Follow your dreams! That''s what makes life worth living for!

DelmarRey.............._/)


----------



## bdkorth (Jun 4, 2002)

Thanks again. My wife and I appreciated the input very much. Trying to see if there are any coastal opportunities, jobwise, and then look at not buying a house in landlocked Idaho and moving to a place where we are surrounded with like minded people. 

Again, Thanks.


----------



## magnusmurphy (Jul 7, 2000)

Funny how dreams are shared, and how circumstances can sometimes be the same, and in other respects be so different.

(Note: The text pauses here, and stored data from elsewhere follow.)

Lemma utf8_column_inside p c q col : wf_str (p ++ c :: q) →
  utf16_len p < col < utf16_len p + utf16_width c → str_len p < utf8_column (p ++ c :: q) col < str_len p + char_len c.
Proof.
  revert col. induction p as [|d p IH]; intros col Hw Hc; cbn [app utf8_column].
  - change (utf16_len []) with 0 in Hc. rewrite str_len_nil. destruct (Z.ltb_spec col (utf16_width c)); [|lia]. unfold utf16_width in *.
    destruct (Z.ltb_spec c 65536); [lia|]. unfold char_len, utf8_units. destruct (Z.ltb_spec c 128), (Z.ltb_spec c 2048), (Z.ltb_spec c 65536); unfold zlen; cbn; lia.
  - rewrite utf16_len_cons in Hc. rewrite str_len_cons. pose proof (utf16_len_nonneg p). destruct (Z.ltb_spec col (utf16_width d)); [lia|].
    apply Forall_cons in Hw as [_ Hw]. specialize (IH (col - utf16_width d) Hw ltac:(lia)). lia.
Qed.

#[local] Instance scan_index_ok : LineIndexOk.
Proof.
  split; [done|done|..].
  - intros t n p q Hw Ht Hn E. cbn. rewrite E. cbn. by rewrite utf8_column_prefix.
  - intros t n p c q col Hw Ht Hn E Hc. cbn. rewrite E. cbn. eexists. split; [done|]. apply utf8_column_inside; [|done].
    rewrite (line_at _ _ _ E) in Hw. apply Forall_app in Hw as [_ Hw]. by apply Forall_app in Hw as [Hw _].
  - intros t n l o Hw Ht Hn E Ho. cbn. by rewrite E.
Qed.

(** [a\r\n😀b]: the astral char becomes [x], then [!] follows it; then all is replaced. *)
Definition example_text : list Z := lit "a" ++ [13; 10; 128512] ++ lit "b".
Definition example_session : list (Z * list ClientEdit) :=
  [(2, [Splice 3 4 (lit "x"); Splice 4 4 (lit "!")]); (3, [ReplaceAll (lit "end")])].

Like you, we live inland (Alberta) and share the dream. I''ve been working on getting sailing qualifications for a few years, working up to an advanced coastal skippers qualification. I''m currently working on my amateur radio certificate.

You see the loss of you job as a major blow, and it is, no doubt. However that led me to the point of this post, which is this:

Some people are trapped by success, which makes it very difficult to leave.
I personally am a medical specialist in a surgical subspecialty. It took about 18 years for me to reach the stage where I am and the skills required to do what I do. There is no way I can ever go off cruising for a few years and get back into it. In fact there is a time limit as to how long I can "not work" and be recertified.
For me thus, making a decision to go "cruising" is difficult in the extreme. Even an early retirement will be difficult since it will be so final. As a result of the time commitment my profession has demanded through the years, I have no other skills that can be utilized "out there" (I don''t know a screwdriver from a hammer).
For me and my family, "cruising" will thus probably consist of short, time limited hops. This by definition implies the need to keep the homebase intack, the medical practice running and the expenses flowing.

Now that I''ve made myself quite depressed, I hope you feel a little better about the unintended freedom you will shortly experience.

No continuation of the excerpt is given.